Task prompt.
Where the records below show the word "revert" in a line, please copy that line.

(Beginning of Dataset entries)

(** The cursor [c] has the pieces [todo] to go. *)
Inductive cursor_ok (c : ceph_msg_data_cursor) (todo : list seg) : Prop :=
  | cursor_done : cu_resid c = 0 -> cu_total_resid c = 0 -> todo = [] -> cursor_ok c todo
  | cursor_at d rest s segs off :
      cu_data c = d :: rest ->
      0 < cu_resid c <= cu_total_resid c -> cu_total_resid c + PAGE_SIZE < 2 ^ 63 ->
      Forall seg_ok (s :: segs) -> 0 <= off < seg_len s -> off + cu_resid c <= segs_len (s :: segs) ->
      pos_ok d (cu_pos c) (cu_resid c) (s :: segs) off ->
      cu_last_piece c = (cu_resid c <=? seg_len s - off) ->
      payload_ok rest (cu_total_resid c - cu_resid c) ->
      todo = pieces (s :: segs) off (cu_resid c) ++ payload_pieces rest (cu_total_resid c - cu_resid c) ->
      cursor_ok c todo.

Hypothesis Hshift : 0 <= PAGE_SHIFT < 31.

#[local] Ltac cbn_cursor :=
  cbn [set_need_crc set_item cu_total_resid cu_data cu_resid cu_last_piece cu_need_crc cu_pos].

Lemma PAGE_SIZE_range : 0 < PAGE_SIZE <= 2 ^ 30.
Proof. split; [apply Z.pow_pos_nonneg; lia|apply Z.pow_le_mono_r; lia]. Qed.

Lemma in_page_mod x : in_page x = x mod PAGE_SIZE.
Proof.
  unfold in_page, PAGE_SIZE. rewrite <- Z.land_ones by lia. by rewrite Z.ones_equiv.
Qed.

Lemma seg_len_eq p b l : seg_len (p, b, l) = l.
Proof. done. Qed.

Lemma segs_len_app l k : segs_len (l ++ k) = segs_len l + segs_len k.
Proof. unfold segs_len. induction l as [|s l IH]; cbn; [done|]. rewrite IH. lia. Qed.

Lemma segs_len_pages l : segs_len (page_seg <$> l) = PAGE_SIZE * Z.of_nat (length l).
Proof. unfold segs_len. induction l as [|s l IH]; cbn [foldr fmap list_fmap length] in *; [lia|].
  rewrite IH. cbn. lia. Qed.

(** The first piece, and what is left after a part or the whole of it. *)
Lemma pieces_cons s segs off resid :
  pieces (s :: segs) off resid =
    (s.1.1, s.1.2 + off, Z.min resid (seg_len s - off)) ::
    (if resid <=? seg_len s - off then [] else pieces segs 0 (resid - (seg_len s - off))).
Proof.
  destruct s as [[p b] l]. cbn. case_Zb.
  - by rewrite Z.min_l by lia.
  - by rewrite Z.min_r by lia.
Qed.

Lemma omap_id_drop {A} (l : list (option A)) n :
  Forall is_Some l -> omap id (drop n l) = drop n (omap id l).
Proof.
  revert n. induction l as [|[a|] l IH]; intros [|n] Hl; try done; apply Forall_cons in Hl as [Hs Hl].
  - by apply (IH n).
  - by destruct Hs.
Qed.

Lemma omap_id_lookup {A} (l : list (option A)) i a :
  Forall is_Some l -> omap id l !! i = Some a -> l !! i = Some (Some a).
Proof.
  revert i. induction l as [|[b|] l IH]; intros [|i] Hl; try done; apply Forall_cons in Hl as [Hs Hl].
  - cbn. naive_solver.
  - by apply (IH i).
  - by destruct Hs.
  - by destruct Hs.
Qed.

(End of Dataset entries)

Answer to the problem.
  revert n. induction l as [|[a|] l IH]; intros [|n] Hl; try done; apply Forall_cons in Hl as [Hs Hl].
  revert i. induction l as [|[b|] l IH]; intros [|i] Hl; try done; apply Forall_cons in Hl as [Hs Hl].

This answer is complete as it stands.